* [Action item]:
Lines in the listing below containing the string "None" are to be identified and copied.

Segment Start: Data for review

(** The same, with a view space that cannot be created. *)
Definition C_view_fails : Collaborators Ext :=
  {| initializeD3D11 := initializeD3D11 C;
     initializeD3D12 := initializeD3D12 C;
     initializeVulkan := initializeVulkan C;
     initializeOpenGL := initializeOpenGL C;
     cleanupOpenGL := keep;
     cleanupVulkan := keep;
     cleanupD3D12 := keep;
     cleanupD3D11 := keep;
     isD3D12Session := fun _ => false;
     isVulkanSession := fun _ => false;
     isOpenGLSession := fun _ => false;
     rebindControllerActions := fun _ rt => keep rt;
     xrCreateReferenceSpace := fun _ spaceInfo rt =>
       if si_referenceSpaceType spaceInfo =? XR_REFERENCE_SPACE_TYPE_VIEW
       then ((-2, None), keep rt)
       else ((XR_SUCCESS, Some (100 + si_referenceSpaceType spaceInfo)), keep rt);
     xrDestroySwapchain := xrDestroySwapchain C;
     xrDestroySpace := xrDestroySpace C |}.

Definition double_of_Z (n : Z) : double := binary_normalize prec64 emax64 n 0 false.

(** 11.11 as a [double]. *)
Definition eleven_point_eleven : double :=
  SFdiv prec64 emax64 (double_of_Z 1111) (double_of_Z 100).

Definition P : Platform :=
  {| device_clock := fun n => double_of_Z (Z.of_nat n);
     pvr_recenterTrackingOrigin := fun _ => pvr_success;
     pvr_getIntConfig := fun _ _ default => default;
     getSetting := fun _ => None;
     uint64_out_of_range := fun _ => 0 |}.

(** The same platform with [frame_time_override_multiplier] set to 50. *)
Definition P_multiplier_50 : Platform :=
  {| device_clock := device_clock P;
     pvr_recenterTrackingOrigin := pvr_recenterTrackingOrigin P;
     pvr_getIntConfig := pvr_getIntConfig P;
     getSetting := fun key =>
       if String.eqb key "frame_time_override_multiplier" then Some 50 else None;
     uint64_out_of_range := uint64_out_of_range P |}.

Definition instance : InstanceState :=
  {| m_instanceCreated := true;
     m_systemCreated := true;
     m_graphicsRequirementQueried := true;
     has_XR_KHR_D3D11_enable := true;
     has_XR_KHR_D3D12_enable := false;
     has_XR_KHR_vulkan_enable := true;
     has_XR_KHR_vulkan_enable2 := false;
     has_XR_KHR_opengl_enable := false;
     m_pvr := 1;
     m_pvrSession := 1;
     m_frameDuration := eleven_point_eleven |}.

Definition no_session : SessionState :=
  {| m_sessionCreated := false;
     m_sessionState := XR_SESSION_STATE_UNKNOWN;
     m_sessionStateDirty := false;
     m_sessionStateEventTime := S754_zero false;
     m_sessionExiting := false;
     m_sessionStartTime := S754_zero false;
     m_sessionTotalFrameCount := 0;
     m_originSpace := XR_NULL_HANDLE;
     m_viewSpace := XR_NULL_HANDLE |}.

Definition frame : FrameState :=
  {| m_frameWaited := true;
     m_frameBegun := true;
     m_lastFrameWaitedTime := Some (S754_zero false);
     m_frameTimes := [S754_zero false];
     m_isControllerActive_0 := true;
     m_isControllerActive_1 := true;
     m_activeActionSets := [3];
     m_validActionSets := [3] |}.

Definition settings : Settings :=
  {| m_useParallelProjection := false;
     m_joystickDeadzone := S754_zero false;
     m_swapGripAimPoses := false;
     m_forcedInteractionProfile := None;
     m_gpuFrameTimeOverrideOffsetUs := 0;
     m_gpuFrameTimeOverrideUs := 0;
     m_gpuFrameTimeFilterLength := 0 |}.

(** No session yet. *)
Definition fresh : World Ext :=
  {| w_rt := {| rt_instance := instance; rt_session := no_session; rt_frame := frame;
                rt_settings := settings;
                rt_others := {| m_swapchains := []; m_ext := [] |} |};
     w_ticks := 0;
     w_log := [] |}.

Segment End: Data for review

* [Reply to the exercise]:
       then ((-2, None), keep rt)
     getSetting := fun _ => None;
       if String.eqb key "frame_time_override_multiplier" then Some 50 else None;
     m_forcedInteractionProfile := None;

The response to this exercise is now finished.